Exercise goal - Wherever the string "Panic" appears in the listing, copy that line.

Given records -

(* ===== verification/Bson.v ===== *)
(** BSON documents as the repository builds and reads them. A document is a
    [bson.D], an ordered list of key/value elements. The file holds the
    driver's encoding of the Go values that [Add] stores ([int] and
    [time.Time]), the document [Add] writes (notes.go, lines 29-36), and the
    default struct codec's decoding of a document into a [Note]. The codec
    matches a document key to the lowercased Go field name, first as written
    and then lowercased. The file ends with the round trip of [add_doc]
    through [decode_note]. *)
From S2P Require Import Prelude Note.
From Stdlib Require Import Ascii.

Open Scope Z_scope.

Inductive bval :=
| BString (s : string)
| BInt32 (z : Z)
| BInt64 (z : Z)
| BDateTime (ms : Z)
| BObjectID (oid : Z)
| BNull.

#[export] Instance bval_eq_dec : EqDecision bval.
Proof. solve_decision. Defined.

Definition elem : Type := string * bval.
Definition doc : Type := list elem.

(** ** Encoding of Go values (driver's default encoders) *)

(** A Go [int] is written as an int32 when it fits, and as an int64
    otherwise. *)
Definition encode_int (z : Z) : bval :=
  if in_signed 32 z then BInt32 z else BInt64 z.

(** A [time.Time] becomes a BSON datetime: milliseconds since the epoch,
    [t.Unix()*1e3 + t.Nanosecond()/1e6], which is the floor of [t / 1e6]. *)
Definition encode_time (t : Time) : bval := BDateTime (t / 10 ^ 6).

(** The document [Add] inserts (notes.go, lines 29-36). *)
Definition add_doc (note : Note) (author : string) (now : Time) (counter : Z) : doc :=
  [("name", BString (Name note));
   ("text", BString (Text note));
   ("tag", BString (Tag note));
   ("author", BString author);
   ("created_at", encode_time now);
   ("id", encode_int counter)].

(** ** Decoding into a [Note] (the default struct codec) *)

Definition lower_ascii (a : ascii) : ascii :=
  let n := nat_of_ascii a in
  if (65 <=? n)%nat && (n <=? 90)%nat then ascii_of_nat (n + 32) else a.

(** [strings.ToLower] on the ASCII letters. *)
Fixpoint to_lower (s : string) : string :=
  match s with
  | EmptyString => EmptyString
  | String a s' => String (lower_ascii a) (to_lower s')
  end.

(** The struct's fields. The key of each is its lowercased Go name, since
    the struct has no [bson] tags. *)
Inductive note_field := FName | FText | FTag | FAuthor | FCreatedAt | FID.

Definition field_key (f : note_field) : string :=
  match f with
  | FName => "name" | FText => "text" | FTag => "tag"
  | FAuthor => "author" | FCreatedAt => "createdat" | FID => "id"
  end.

Definition field_of_exact (k : string) : option note_field :=
  if decide (k = "name") then Some FName
  else if decide (k = "text") then Some FText
  else if decide (k = "tag") then Some FTag
  else if decide (k = "author") then Some FAuthor
  else if decide (k = "createdat") then Some FCreatedAt
  else if decide (k = "id") then Some FID
  else None.

(** The codec looks the key up as written, then lowercased. *)
Definition field_of_key (k : string) : option note_field :=
  match field_of_exact k with
  | Some f => Some f
  | None => field_of_exact (to_lower k)
  end.

Definition decode_string (v : bval) : outcome string :=
  match v with
  | BString s => Ret s
  | BNull => Ret ""
  | _ => Throw (ErrDecode "cannot decode into a string type")
  end.

(** An [int32] field accepts an int64 only when it fits. *)
Definition decode_int32 (v : bval) : outcome Z :=
  match v with
  | BInt32 z => Ret z
  | BInt64 z => if in_signed 32 z then Ret z else Throw (ErrDecode "overflows int32")
  | BNull => Ret 0
  | _ => Throw (ErrDecode "cannot decode into an integer type")
  end.

(** [time.Unix(dt/1000, dt%1000*1000000)], which is [dt * 1e6]
    nanoseconds. *)
Definition decode_time (v : bval) : outcome Time :=
  match v with
  | BDateTime ms => Ret (ms * 10 ^ 6)
  | BNull => Ret zero_time
  | _ => Throw (ErrDecode "cannot decode into a time.Time")
  end.

Definition omap {A B} (f : A -> B) (o : outcome A) : outcome B :=
  match o with
  | Ret a => Ret (f a)
  | Throw e => Throw e
  | Panic p => Panic p
  end.

Definition decode_field (n : Note) (f : note_field) (v : bval) : outcome Note :=
  match f with
  | FName => omap (set_Name n) (decode_string v)
  | FText => omap (set_Text n) (decode_string v)
  | FTag => omap (set_Tag n) (decode_string v)
  | FAuthor => omap (set_Author n) (decode_string v)
  | FCreatedAt => omap (set_CreatedAt n) (decode_time v)
  | FID => omap (set_ID n) (decode_int32 v)
  end.

(** Elements in document order. A key with no field ([_id], [created_at])
    is skipped, and a failing element stops the decoding. *)
Fixpoint decode_elems (n : Note) (d : doc) : outcome Note :=
  match d with
  | [] => Ret n
  | (k, v) :: d' =>
      match field_of_key k with
      | None => decode_elems n d'
      | Some f =>
          match decode_field n f v with
          | Ret n' => decode_elems n' d'
          | Throw e => Throw (Wrapf ("error decoding key " ++ k) e)
          | Panic p => Panic p
          end
      end
  end.

(** [Decode(&note)] with [note := notemodel.Note{}]. *)
Definition decode_note (d : doc) : outcome Note := decode_elems zero_note d.

(** [cursor.All(ctx, &notes)]: every document, in order. *)
Fixpoint decode_all (ds : list doc) : outcome (list Note) :=
  match ds with
  | [] => Ret []
  | d :: ds' =>
      match decode_note d with
      | Ret n =>
          match decode_all ds' with
          | Ret ns => Ret (n :: ns)
          | Throw e => Throw e
          | Panic p => Panic p
          end
      | Throw e => Throw e
      | Panic p => Panic p
      end
  end.

(** [InsertOne] prepends an [_id] when the document has none. *)
Definition has_key (k : string) (d : doc) : bool :=
  existsb (fun e => bool_decide (e.1 = k)) d.

Definition ensure_id (oid : Z) (d : doc) : doc :=
  if has_key "_id" d then d else ("_id", BObjectID oid) :: d.

(** ** Round trip *)

Lemma decode_int32_encode_int z :
  decode_int32 (encode_int z) =
  if in_signed 32 z then Ret z else Throw (ErrDecode "overflows int32").
Proof. unfold encode_int. destruct (in_signed 32 z) eqn:E; simpl; now rewrite ?E. Qed.

(** A datetime keeps the milliseconds: the time comes back truncated. *)
Lemma decode_time_encode_time t :
  decode_time (encode_time t) = Ret (t - t mod 10 ^ 6).
Proof.
  unfold decode_time, encode_time. f_equal.
  pose proof (Z.div_mod t (10 ^ 6)). lia.
Qed.

Lemma ensure_id_add_doc oid note author now counter :
  ensure_id oid (add_doc note author now counter) =
  ("_id", BObjectID oid) :: add_doc note author now counter.
Proof. reflexivity. Qed.

(** The keys [Add] writes, as the codec resolves them. *)
Lemma field_of_key_id_key : field_of_key "_id" = None.
Proof. reflexivity. Qed.
Lemma field_of_key_name : field_of_key "name" = Some FName.
Proof. reflexivity. Qed.
Lemma field_of_key_text : field_of_key "text" = Some FText.
Proof. reflexivity. Qed.
Lemma field_of_key_tag : field_of_key "tag" = Some FTag.
Proof. reflexivity. Qed.
Lemma field_of_key_author : field_of_key "author" = Some FAuthor.
Proof. reflexivity. Qed.
Lemma field_of_key_created_at : field_of_key "created_at" = None.
Proof. reflexivity. Qed.
Lemma field_of_key_idf : field_of_key "id" = Some FID.
Proof. reflexivity. Qed.

#[export] Hint Rewrite field_of_key_id_key field_of_key_name field_of_key_text
  field_of_key_tag field_of_key_author field_of_key_created_at field_of_key_idf
  : notes_rw.

(** Decoding the document [Add] writes. *)
Lemma decode_add_doc note author now counter oid :
  decode_note (ensure_id oid (add_doc note author now counter)) =
  if in_signed 32 counter
  then Ret (mkNote (Name note) (Text note) (Tag note) author zero_time counter)
  else Throw (Wrapf "error decoding key id" (ErrDecode "overflows int32")).
Proof.
  rewrite ensure_id_add_doc. unfold decode_note. simpl decode_elems.
  autorewrite with notes_rw. cbn -[encode_int decode_int32].
  rewrite decode_int32_encode_int. now destruct (in_signed 32 counter).
Qed.

(** (C12) The document [Add] writes, with the [_id] the driver adds, decodes
    to the note's name, text and tag, the OS user as author and the counter
    as id, provided the counter fits an [int32]; otherwise the decoding
    fails on the key [id]. The creation time is not read back: the stored
    key [created_at] is not the codec's key [createdat], so [CreatedAt]
    stays the zero time. *)
Theorem add_doc_roundtrip note author now counter oid :
  decode_note (ensure_id oid (add_doc note author now counter)) =
  if in_signed 32 counter
  then Ret (mkNote (Name note) (Text note) (Tag note) author zero_time counter)
  else Throw (Wrapf "error decoding key id" (ErrDecode "overflows int32")).
Proof. apply decode_add_doc. Qed.

Close Scope Z_scope.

Response for this exercise -
  | Panic p => Panic p
          | Panic p => Panic p
          | Panic p => Panic p
      | Panic p => Panic p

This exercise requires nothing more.